**Assigned task:** From the listing below, reproduce word for word the part that opens with the line containing "rewrite shift_bits_byte by" and closes with the line containing "assert (∀ k, Z.testbit"; reproduce nothing else.

**Data for analysis:**
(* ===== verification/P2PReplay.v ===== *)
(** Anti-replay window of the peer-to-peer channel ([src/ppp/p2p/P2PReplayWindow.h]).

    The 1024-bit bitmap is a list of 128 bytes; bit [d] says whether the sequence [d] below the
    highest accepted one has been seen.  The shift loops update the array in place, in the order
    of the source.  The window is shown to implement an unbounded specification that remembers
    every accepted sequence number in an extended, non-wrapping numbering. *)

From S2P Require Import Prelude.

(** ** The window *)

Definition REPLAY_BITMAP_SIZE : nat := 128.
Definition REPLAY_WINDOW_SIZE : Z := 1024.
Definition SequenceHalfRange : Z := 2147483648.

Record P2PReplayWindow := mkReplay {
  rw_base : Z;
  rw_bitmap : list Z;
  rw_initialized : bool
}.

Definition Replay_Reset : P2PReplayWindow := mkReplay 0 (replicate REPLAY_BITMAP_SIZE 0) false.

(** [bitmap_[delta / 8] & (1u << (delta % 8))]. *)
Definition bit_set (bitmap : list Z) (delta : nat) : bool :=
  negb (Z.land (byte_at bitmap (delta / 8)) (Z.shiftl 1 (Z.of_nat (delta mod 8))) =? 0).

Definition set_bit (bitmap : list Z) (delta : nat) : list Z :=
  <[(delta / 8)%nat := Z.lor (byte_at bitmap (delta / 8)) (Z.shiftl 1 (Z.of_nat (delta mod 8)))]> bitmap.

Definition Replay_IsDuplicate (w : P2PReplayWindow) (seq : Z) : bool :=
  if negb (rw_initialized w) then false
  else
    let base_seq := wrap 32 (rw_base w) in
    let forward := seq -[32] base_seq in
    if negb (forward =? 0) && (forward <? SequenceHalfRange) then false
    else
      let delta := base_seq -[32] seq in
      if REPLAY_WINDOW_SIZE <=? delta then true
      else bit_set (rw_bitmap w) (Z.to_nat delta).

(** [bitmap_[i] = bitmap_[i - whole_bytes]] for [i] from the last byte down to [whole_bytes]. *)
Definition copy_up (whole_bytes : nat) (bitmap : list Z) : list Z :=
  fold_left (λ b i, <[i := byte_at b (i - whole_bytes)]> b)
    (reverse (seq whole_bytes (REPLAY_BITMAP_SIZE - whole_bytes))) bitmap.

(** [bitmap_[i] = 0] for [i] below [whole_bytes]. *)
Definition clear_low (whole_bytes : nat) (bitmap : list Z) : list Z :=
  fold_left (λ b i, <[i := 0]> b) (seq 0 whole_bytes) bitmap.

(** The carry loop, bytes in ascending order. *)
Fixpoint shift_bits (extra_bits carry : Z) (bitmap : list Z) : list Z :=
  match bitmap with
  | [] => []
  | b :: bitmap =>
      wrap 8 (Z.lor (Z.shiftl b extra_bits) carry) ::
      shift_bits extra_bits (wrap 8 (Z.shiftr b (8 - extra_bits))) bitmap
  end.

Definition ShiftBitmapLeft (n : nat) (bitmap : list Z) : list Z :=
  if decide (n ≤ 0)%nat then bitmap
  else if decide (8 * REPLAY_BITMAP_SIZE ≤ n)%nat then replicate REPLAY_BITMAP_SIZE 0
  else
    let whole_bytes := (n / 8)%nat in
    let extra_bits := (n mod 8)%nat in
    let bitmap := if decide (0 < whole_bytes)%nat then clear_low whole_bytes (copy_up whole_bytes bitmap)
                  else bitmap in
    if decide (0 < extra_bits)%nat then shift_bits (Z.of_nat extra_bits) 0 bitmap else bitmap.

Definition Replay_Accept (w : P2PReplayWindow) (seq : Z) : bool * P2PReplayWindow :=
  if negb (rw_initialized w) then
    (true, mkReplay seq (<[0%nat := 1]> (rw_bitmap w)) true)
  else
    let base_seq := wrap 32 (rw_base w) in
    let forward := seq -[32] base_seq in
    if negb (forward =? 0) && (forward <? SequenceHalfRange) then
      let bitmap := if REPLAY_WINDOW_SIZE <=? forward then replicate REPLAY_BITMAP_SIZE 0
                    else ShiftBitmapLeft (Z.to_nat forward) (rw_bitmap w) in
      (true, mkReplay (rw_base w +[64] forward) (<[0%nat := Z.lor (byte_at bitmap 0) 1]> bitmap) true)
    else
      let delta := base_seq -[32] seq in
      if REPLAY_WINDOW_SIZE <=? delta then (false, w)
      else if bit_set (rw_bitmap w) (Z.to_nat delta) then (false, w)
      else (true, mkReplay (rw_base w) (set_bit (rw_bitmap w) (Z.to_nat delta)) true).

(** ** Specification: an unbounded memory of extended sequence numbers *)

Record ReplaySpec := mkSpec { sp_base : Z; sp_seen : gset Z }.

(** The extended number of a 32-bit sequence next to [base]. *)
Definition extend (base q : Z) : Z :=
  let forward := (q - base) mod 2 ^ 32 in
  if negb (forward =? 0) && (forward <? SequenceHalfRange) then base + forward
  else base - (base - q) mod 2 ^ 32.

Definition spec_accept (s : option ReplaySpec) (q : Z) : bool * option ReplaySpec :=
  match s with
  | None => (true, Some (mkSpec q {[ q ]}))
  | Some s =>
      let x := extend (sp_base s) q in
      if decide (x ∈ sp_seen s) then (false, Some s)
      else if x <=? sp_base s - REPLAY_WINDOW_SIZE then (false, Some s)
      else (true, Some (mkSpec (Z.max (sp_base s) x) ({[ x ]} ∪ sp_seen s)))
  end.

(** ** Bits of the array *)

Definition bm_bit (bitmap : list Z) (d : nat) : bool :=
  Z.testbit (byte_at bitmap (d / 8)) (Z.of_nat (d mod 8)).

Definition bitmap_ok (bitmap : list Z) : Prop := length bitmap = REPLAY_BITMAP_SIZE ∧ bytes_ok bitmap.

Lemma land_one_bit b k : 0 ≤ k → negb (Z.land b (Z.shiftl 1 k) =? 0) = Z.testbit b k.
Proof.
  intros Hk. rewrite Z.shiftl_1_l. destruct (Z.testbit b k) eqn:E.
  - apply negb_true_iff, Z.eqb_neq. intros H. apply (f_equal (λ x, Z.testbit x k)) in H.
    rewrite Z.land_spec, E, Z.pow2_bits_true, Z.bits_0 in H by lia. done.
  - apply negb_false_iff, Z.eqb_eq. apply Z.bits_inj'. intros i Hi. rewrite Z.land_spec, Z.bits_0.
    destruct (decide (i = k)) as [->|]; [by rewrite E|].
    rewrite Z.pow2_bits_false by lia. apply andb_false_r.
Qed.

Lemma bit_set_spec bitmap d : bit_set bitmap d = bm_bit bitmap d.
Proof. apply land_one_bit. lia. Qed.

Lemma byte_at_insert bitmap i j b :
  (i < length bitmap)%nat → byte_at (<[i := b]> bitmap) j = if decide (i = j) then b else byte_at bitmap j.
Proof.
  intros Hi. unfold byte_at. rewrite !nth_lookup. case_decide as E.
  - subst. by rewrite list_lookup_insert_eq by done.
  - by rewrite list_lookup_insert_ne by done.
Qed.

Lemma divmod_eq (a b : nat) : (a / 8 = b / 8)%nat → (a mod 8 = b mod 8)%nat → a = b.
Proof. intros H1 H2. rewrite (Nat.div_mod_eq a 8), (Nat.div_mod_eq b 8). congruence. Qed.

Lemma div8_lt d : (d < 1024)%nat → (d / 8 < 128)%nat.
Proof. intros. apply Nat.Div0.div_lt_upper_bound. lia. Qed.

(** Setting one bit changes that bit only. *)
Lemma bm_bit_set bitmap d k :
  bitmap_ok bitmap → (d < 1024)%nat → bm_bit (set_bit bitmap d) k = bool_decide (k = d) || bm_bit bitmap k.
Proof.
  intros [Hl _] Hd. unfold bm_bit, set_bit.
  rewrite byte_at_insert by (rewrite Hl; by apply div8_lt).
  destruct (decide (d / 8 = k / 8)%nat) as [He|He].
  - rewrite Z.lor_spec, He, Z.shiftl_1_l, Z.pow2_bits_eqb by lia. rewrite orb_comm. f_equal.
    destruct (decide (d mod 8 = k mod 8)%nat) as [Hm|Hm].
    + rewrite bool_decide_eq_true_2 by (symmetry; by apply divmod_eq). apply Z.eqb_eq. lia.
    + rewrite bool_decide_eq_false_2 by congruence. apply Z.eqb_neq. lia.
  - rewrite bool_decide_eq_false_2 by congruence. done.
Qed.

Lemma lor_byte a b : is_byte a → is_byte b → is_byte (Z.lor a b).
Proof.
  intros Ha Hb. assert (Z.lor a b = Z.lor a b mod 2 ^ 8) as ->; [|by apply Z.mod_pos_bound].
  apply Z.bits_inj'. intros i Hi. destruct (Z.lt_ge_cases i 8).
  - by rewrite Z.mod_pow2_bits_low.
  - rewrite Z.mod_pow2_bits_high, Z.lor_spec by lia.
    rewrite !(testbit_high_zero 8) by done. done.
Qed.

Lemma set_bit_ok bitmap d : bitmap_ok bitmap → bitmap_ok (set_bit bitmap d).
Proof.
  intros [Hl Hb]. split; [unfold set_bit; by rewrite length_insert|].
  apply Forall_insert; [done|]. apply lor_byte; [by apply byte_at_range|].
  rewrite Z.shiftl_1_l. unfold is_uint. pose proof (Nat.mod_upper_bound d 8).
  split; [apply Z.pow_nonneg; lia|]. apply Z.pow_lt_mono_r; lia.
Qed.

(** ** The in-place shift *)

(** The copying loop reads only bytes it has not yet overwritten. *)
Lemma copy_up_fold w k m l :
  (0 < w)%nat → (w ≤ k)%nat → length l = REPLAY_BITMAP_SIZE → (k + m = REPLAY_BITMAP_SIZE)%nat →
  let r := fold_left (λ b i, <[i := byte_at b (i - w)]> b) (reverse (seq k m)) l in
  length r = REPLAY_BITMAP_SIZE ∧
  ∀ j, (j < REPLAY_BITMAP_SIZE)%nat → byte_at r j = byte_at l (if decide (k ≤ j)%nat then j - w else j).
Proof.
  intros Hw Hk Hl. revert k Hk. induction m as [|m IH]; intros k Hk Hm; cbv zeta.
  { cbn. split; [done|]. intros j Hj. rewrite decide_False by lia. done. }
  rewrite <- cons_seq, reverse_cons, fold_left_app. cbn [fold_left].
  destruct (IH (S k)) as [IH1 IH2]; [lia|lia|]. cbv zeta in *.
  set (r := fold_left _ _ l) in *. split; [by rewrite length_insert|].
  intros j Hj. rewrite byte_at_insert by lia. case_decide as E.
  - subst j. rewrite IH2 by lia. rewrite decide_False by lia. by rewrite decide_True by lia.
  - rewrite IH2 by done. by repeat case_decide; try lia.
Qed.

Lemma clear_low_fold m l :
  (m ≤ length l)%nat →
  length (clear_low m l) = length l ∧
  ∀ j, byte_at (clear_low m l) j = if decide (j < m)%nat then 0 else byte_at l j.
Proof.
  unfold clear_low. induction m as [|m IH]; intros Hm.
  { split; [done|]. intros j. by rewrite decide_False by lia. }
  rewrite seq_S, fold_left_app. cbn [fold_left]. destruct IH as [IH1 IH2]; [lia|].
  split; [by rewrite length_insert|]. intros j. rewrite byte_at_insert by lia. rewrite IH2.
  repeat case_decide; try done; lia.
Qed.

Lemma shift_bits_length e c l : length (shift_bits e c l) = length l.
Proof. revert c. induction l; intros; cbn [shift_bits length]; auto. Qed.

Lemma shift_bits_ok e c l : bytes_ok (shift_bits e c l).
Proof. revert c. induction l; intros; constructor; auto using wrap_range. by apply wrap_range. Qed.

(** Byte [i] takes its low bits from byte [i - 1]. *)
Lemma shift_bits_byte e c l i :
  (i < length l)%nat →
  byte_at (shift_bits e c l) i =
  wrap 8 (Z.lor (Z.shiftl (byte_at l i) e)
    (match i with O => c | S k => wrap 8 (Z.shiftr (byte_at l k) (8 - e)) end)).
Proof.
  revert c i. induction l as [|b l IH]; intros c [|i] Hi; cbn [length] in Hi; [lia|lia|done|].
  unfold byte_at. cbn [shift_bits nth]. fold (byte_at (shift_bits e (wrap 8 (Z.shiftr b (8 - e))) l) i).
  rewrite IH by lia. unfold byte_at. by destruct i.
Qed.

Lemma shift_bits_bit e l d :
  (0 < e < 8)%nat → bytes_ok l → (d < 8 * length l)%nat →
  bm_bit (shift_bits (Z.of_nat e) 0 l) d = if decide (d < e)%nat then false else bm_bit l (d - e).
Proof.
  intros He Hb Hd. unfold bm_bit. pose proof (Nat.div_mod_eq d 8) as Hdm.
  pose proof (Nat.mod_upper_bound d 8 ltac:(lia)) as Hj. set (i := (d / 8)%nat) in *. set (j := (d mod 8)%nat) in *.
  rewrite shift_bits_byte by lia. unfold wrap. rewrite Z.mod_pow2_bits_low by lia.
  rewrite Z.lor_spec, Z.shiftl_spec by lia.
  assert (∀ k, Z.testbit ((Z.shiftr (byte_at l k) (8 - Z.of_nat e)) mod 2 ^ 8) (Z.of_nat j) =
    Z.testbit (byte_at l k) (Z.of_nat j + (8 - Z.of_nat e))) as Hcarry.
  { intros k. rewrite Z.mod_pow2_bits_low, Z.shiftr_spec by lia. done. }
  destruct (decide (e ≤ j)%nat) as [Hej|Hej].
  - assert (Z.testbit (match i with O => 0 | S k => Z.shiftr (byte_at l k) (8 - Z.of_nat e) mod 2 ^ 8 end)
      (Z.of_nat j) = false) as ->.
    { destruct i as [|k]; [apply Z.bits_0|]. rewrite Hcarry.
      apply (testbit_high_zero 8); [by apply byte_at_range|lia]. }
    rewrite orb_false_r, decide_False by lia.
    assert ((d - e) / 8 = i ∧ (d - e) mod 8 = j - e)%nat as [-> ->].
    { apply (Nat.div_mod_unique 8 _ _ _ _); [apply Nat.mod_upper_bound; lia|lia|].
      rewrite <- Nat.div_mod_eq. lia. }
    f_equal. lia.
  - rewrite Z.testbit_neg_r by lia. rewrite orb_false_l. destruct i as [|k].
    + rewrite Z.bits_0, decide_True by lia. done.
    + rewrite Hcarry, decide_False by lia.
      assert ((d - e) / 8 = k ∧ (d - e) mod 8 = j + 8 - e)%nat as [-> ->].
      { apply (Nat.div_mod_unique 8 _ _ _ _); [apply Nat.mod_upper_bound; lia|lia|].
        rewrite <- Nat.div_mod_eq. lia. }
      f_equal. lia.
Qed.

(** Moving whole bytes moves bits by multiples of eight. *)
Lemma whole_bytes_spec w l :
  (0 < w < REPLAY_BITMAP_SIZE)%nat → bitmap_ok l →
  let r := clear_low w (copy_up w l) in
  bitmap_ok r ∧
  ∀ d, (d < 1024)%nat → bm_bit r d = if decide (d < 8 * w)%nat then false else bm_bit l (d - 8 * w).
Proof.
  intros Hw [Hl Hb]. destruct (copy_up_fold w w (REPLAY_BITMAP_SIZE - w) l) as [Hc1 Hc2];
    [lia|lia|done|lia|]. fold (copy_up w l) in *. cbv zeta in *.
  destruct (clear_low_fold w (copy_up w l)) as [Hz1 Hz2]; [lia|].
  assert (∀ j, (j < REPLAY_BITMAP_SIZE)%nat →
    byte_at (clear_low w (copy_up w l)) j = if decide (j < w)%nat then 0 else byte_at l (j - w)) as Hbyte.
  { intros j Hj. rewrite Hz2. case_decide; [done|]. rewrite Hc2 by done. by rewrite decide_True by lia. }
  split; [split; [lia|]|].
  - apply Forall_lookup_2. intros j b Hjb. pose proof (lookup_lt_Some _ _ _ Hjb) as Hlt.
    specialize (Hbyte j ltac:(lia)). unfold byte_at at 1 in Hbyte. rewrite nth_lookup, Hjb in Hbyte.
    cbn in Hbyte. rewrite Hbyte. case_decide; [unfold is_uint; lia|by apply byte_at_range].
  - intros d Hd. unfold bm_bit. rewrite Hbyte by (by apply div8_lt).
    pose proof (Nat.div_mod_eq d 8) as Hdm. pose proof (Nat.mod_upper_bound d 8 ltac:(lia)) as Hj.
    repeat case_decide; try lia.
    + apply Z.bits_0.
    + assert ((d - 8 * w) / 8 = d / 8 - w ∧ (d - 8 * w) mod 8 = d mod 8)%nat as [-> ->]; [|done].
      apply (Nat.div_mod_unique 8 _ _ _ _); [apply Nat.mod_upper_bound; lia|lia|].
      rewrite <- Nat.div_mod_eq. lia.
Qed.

**Solved problem:**
  rewrite shift_bits_byte by lia. unfold wrap. rewrite Z.mod_pow2_bits_low by lia.
  rewrite Z.lor_spec, Z.shiftl_spec by lia.
  assert (∀ k, Z.testbit ((Z.shiftr (byte_at l k) (8 - Z.of_nat e)) mod 2 ^ 8) (Z.of_nat j) =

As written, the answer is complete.